WHAT THE TASK ASKS
In the records below, find the line with "own backup wherever" and the line with "as the dense planner."; return exactly those lines and every line between them.

DATA TO PROCESS
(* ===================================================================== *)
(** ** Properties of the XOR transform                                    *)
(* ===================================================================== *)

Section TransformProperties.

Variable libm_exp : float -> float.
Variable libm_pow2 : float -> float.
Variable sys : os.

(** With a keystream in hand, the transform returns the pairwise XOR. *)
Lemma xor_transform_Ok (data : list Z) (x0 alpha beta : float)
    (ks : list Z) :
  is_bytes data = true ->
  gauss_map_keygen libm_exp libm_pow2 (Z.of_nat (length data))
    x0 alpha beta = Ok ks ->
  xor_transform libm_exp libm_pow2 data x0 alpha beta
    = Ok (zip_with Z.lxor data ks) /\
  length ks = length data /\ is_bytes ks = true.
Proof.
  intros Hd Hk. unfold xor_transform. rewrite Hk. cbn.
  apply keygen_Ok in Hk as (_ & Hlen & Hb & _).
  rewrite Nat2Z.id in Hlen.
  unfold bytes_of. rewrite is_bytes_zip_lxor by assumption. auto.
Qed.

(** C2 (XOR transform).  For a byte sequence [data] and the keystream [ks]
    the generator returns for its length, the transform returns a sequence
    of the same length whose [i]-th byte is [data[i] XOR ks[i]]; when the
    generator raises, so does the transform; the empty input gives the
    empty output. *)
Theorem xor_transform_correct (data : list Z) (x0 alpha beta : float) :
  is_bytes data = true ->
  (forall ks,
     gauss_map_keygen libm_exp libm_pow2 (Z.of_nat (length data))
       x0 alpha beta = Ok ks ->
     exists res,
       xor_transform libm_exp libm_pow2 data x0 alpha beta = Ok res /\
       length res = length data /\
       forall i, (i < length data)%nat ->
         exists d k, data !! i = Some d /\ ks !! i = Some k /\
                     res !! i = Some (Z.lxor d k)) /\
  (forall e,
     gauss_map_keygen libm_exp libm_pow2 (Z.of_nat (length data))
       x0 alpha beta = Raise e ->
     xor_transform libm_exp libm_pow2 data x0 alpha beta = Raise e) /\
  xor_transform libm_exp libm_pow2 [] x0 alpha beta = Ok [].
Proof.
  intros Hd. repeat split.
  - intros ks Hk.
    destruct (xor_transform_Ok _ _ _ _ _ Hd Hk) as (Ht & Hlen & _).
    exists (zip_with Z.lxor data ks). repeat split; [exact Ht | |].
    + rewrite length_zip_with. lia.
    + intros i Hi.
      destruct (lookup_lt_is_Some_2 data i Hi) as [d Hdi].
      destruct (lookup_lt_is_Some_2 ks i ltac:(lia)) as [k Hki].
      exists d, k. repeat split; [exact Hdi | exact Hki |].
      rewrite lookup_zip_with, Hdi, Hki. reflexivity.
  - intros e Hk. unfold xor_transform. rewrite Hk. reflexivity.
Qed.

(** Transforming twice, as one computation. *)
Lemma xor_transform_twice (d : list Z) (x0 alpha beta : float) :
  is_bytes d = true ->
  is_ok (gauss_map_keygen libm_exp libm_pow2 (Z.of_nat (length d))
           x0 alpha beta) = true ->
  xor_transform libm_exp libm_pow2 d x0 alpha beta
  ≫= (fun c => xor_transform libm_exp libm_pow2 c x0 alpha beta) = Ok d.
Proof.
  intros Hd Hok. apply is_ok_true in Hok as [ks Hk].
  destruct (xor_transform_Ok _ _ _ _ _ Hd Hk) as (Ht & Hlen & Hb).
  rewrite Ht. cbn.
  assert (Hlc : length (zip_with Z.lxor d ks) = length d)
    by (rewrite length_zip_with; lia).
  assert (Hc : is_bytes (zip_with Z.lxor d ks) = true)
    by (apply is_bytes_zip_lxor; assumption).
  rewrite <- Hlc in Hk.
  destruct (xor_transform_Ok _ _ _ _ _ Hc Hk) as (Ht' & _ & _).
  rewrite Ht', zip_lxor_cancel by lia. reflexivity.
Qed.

---

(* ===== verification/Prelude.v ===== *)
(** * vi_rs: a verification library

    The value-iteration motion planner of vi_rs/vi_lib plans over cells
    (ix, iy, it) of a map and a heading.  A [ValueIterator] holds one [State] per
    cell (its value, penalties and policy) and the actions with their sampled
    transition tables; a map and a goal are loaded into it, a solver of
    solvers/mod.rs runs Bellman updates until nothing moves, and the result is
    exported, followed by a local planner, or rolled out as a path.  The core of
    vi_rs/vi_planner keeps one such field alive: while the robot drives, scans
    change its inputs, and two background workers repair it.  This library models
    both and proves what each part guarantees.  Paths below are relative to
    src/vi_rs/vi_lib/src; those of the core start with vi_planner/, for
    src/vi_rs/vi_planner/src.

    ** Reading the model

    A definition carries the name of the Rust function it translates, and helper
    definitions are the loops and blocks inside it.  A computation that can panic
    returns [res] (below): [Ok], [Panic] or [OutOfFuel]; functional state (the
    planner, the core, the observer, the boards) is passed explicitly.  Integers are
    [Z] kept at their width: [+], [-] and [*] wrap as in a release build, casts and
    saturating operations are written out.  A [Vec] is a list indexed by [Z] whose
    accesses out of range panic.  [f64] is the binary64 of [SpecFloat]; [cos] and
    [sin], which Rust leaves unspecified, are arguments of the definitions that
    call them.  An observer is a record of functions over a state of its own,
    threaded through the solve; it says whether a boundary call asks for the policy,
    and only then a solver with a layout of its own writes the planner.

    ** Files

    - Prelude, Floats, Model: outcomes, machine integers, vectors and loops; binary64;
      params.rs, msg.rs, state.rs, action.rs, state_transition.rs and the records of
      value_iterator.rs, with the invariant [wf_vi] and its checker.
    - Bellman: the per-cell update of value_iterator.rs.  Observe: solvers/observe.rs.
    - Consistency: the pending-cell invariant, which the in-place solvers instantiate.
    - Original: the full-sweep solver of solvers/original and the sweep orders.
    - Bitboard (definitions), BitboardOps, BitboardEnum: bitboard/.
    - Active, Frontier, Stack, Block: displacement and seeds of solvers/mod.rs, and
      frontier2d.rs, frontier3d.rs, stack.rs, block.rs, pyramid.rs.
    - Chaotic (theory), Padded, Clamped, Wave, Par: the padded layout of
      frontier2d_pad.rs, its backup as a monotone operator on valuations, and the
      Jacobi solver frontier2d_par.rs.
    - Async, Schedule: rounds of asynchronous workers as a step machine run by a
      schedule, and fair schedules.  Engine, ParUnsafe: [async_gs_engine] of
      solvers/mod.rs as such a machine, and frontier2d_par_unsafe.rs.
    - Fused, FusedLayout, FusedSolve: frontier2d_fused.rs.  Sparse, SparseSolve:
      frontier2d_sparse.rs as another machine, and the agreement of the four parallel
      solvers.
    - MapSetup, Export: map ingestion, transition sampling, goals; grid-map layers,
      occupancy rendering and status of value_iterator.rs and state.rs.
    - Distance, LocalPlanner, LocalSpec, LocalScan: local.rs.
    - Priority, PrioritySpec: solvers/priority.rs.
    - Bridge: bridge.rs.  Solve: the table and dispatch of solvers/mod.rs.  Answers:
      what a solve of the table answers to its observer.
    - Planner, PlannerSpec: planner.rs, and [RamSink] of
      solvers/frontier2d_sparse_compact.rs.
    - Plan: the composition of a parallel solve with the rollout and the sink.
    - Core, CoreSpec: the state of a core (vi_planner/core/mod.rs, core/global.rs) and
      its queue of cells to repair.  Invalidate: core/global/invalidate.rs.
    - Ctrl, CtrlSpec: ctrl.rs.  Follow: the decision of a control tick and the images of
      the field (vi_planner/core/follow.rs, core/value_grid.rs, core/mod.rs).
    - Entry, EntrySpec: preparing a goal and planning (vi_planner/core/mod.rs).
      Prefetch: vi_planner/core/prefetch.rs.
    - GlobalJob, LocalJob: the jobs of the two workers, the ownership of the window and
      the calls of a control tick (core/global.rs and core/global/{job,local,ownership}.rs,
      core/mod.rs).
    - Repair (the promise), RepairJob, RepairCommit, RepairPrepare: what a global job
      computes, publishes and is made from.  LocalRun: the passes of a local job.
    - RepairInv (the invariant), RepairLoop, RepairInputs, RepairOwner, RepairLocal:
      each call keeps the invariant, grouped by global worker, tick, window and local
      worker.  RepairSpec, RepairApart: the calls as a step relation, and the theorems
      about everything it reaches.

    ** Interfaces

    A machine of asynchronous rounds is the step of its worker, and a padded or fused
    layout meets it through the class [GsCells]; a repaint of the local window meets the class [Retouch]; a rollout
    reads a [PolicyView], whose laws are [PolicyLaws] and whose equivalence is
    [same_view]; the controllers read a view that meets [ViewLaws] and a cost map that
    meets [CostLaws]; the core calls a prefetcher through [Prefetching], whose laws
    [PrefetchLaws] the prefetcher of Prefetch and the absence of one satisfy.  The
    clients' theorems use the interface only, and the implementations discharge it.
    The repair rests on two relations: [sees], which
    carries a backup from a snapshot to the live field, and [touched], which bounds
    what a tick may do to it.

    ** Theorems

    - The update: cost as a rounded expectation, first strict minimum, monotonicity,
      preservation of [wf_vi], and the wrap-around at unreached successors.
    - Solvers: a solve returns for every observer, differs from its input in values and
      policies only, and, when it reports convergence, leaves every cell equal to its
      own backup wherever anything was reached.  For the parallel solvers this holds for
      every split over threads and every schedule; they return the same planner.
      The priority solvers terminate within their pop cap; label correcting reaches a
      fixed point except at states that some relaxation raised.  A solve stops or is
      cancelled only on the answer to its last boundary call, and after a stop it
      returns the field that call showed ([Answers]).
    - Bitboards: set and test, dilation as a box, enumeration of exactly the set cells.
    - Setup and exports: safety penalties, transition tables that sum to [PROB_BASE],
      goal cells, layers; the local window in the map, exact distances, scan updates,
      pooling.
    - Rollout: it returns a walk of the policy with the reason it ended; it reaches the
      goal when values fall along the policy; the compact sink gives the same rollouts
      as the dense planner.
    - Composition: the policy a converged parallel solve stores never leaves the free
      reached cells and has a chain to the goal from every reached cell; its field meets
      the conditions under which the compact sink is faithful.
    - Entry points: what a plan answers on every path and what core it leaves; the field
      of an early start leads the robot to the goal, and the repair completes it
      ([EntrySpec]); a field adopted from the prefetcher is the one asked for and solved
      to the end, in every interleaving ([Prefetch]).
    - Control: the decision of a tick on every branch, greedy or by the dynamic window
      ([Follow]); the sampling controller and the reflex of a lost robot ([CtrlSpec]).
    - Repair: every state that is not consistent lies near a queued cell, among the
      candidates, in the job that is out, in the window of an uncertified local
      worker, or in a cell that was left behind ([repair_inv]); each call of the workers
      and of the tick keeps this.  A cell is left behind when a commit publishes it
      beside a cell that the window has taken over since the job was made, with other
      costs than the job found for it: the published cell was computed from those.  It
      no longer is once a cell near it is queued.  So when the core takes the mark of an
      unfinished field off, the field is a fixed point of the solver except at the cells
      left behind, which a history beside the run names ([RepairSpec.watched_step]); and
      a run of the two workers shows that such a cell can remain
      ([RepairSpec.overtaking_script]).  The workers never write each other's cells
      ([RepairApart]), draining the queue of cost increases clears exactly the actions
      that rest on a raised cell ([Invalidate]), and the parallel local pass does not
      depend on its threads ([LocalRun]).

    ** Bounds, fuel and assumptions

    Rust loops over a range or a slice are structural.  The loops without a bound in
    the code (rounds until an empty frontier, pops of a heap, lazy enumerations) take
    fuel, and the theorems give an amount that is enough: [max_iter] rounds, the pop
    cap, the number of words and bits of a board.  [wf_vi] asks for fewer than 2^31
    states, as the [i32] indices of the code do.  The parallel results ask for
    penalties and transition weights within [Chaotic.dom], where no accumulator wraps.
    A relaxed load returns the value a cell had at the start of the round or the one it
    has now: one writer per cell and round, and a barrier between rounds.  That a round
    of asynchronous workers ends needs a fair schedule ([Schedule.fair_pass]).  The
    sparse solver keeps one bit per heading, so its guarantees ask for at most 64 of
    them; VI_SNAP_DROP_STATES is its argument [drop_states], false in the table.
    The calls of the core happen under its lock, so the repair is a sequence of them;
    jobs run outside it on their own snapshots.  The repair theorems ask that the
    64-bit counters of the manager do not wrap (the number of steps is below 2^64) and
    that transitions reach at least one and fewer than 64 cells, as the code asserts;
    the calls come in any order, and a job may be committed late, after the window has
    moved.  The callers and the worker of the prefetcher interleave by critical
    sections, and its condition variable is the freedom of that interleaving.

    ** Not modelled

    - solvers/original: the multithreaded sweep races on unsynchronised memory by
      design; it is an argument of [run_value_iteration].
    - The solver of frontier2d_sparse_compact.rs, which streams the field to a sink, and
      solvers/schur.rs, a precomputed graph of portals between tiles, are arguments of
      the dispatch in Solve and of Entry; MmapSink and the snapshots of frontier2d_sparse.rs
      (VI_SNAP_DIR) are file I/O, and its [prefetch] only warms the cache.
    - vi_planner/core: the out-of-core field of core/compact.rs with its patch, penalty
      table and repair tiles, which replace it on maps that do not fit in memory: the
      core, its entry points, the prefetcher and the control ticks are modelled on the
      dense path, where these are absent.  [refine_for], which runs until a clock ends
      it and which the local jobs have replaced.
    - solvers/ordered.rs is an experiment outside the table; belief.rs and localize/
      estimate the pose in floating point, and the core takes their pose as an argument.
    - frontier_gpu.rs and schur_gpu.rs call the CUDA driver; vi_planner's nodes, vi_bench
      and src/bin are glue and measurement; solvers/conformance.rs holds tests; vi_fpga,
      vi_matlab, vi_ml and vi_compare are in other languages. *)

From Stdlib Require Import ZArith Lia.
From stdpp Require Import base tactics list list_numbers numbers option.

TASK ANSWER
      own backup wherever anything was reached.  For the parallel solvers this holds for
      every split over threads and every schedule; they return the same planner.
      The priority solvers terminate within their pop cap; label correcting reaches a
      fixed point except at states that some relaxation raised.  A solve stops or is
      cancelled only on the answer to its last boundary call, and after a stop it
      returns the field that call showed ([Answers]).
    - Bitboards: set and test, dilation as a box, enumeration of exactly the set cells.
    - Setup and exports: safety penalties, transition tables that sum to [PROB_BASE],
      goal cells, layers; the local window in the map, exact distances, scan updates,
      pooling.
    - Rollout: it returns a walk of the policy with the reason it ended; it reaches the
      goal when values fall along the policy; the compact sink gives the same rollouts
      as the dense planner.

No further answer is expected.